• _Problem requirements_
Scan the records below. Copy every line in which the word "unfold" appears.
|---|
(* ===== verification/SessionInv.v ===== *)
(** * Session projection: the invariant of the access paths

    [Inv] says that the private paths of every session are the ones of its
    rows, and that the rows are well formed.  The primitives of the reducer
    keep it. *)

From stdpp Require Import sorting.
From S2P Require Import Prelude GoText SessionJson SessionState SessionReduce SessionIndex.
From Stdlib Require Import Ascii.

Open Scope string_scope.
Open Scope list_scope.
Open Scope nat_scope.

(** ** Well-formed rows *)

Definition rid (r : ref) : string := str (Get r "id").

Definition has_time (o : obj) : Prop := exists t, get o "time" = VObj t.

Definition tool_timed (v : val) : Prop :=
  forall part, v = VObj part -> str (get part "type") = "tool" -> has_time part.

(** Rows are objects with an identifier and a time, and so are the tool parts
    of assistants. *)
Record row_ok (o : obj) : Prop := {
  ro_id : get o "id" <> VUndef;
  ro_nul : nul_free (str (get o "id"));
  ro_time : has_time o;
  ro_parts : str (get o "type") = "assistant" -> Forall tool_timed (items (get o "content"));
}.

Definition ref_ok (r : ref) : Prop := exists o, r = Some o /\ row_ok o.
|---|
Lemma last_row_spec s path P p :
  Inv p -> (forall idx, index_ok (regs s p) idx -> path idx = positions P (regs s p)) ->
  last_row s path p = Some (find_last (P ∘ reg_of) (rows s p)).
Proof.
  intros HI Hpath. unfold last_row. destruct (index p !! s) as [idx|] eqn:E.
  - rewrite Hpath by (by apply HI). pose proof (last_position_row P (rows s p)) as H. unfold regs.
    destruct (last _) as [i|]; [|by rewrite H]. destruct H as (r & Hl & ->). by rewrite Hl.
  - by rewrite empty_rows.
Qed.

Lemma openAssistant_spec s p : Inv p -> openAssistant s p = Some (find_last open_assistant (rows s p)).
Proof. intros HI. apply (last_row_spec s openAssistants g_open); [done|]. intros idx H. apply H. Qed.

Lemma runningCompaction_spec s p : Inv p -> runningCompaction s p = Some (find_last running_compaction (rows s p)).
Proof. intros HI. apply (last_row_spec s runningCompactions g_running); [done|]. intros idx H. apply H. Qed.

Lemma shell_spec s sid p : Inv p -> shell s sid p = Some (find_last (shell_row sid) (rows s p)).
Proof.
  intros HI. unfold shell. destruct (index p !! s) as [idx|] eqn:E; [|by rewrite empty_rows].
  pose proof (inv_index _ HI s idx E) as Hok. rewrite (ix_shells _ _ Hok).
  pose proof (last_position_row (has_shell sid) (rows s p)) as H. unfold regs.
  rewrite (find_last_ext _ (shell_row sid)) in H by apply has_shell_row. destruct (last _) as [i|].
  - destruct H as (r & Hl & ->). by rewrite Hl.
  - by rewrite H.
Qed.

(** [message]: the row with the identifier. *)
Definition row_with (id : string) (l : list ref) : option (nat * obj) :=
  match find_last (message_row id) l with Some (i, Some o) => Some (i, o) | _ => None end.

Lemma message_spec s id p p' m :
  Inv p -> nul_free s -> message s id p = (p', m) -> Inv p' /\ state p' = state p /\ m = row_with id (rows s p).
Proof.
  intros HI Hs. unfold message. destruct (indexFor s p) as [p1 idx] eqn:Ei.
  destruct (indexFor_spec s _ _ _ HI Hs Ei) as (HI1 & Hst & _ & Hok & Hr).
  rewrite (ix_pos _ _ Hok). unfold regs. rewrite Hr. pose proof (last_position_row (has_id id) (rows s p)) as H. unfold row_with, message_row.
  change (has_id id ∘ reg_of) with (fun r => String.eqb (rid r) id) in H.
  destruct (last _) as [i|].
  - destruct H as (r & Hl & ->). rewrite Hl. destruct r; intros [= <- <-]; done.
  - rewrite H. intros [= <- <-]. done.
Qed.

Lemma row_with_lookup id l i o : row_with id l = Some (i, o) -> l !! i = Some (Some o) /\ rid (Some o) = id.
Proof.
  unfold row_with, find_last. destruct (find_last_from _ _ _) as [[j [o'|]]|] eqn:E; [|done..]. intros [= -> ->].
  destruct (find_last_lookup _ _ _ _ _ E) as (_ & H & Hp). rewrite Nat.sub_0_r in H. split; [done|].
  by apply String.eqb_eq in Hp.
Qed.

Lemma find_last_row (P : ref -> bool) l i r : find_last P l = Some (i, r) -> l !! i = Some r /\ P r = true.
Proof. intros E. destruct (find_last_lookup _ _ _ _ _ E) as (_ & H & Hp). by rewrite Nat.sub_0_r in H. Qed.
|---|
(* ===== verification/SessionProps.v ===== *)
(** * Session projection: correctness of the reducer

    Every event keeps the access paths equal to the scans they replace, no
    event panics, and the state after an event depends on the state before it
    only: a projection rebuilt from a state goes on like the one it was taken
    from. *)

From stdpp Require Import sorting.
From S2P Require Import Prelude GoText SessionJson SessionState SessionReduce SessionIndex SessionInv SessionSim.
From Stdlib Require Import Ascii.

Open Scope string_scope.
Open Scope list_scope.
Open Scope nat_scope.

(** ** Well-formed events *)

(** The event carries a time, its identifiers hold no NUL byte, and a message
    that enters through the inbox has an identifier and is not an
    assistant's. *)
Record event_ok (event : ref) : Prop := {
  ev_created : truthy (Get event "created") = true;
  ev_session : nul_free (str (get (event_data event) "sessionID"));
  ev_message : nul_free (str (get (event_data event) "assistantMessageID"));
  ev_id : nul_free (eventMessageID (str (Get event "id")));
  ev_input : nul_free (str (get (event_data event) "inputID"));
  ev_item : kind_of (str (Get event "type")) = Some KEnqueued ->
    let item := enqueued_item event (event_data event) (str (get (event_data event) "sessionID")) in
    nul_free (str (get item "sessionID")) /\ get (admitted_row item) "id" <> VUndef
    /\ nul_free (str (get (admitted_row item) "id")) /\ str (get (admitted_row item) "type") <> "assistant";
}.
|---|
• _Solution to this exercise_
  intros HI Hpath. unfold last_row. destruct (index p !! s) as [idx|] eqn:E.
  - rewrite Hpath by (by apply HI). pose proof (last_position_row P (rows s p)) as H. unfold regs.
  intros HI. unfold shell. destruct (index p !! s) as [idx|] eqn:E; [|by rewrite empty_rows].
  pose proof (last_position_row (has_shell sid) (rows s p)) as H. unfold regs.
  intros HI Hs. unfold message. destruct (indexFor s p) as [p1 idx] eqn:Ei.
  rewrite (ix_pos _ _ Hok). unfold regs. rewrite Hr. pose proof (last_position_row (has_id id) (rows s p)) as H. unfold row_with, message_row.
  unfold row_with, find_last. destruct (find_last_from _ _ _) as [[j [o'|]]|] eqn:E; [|done..]. intros [= -> ->].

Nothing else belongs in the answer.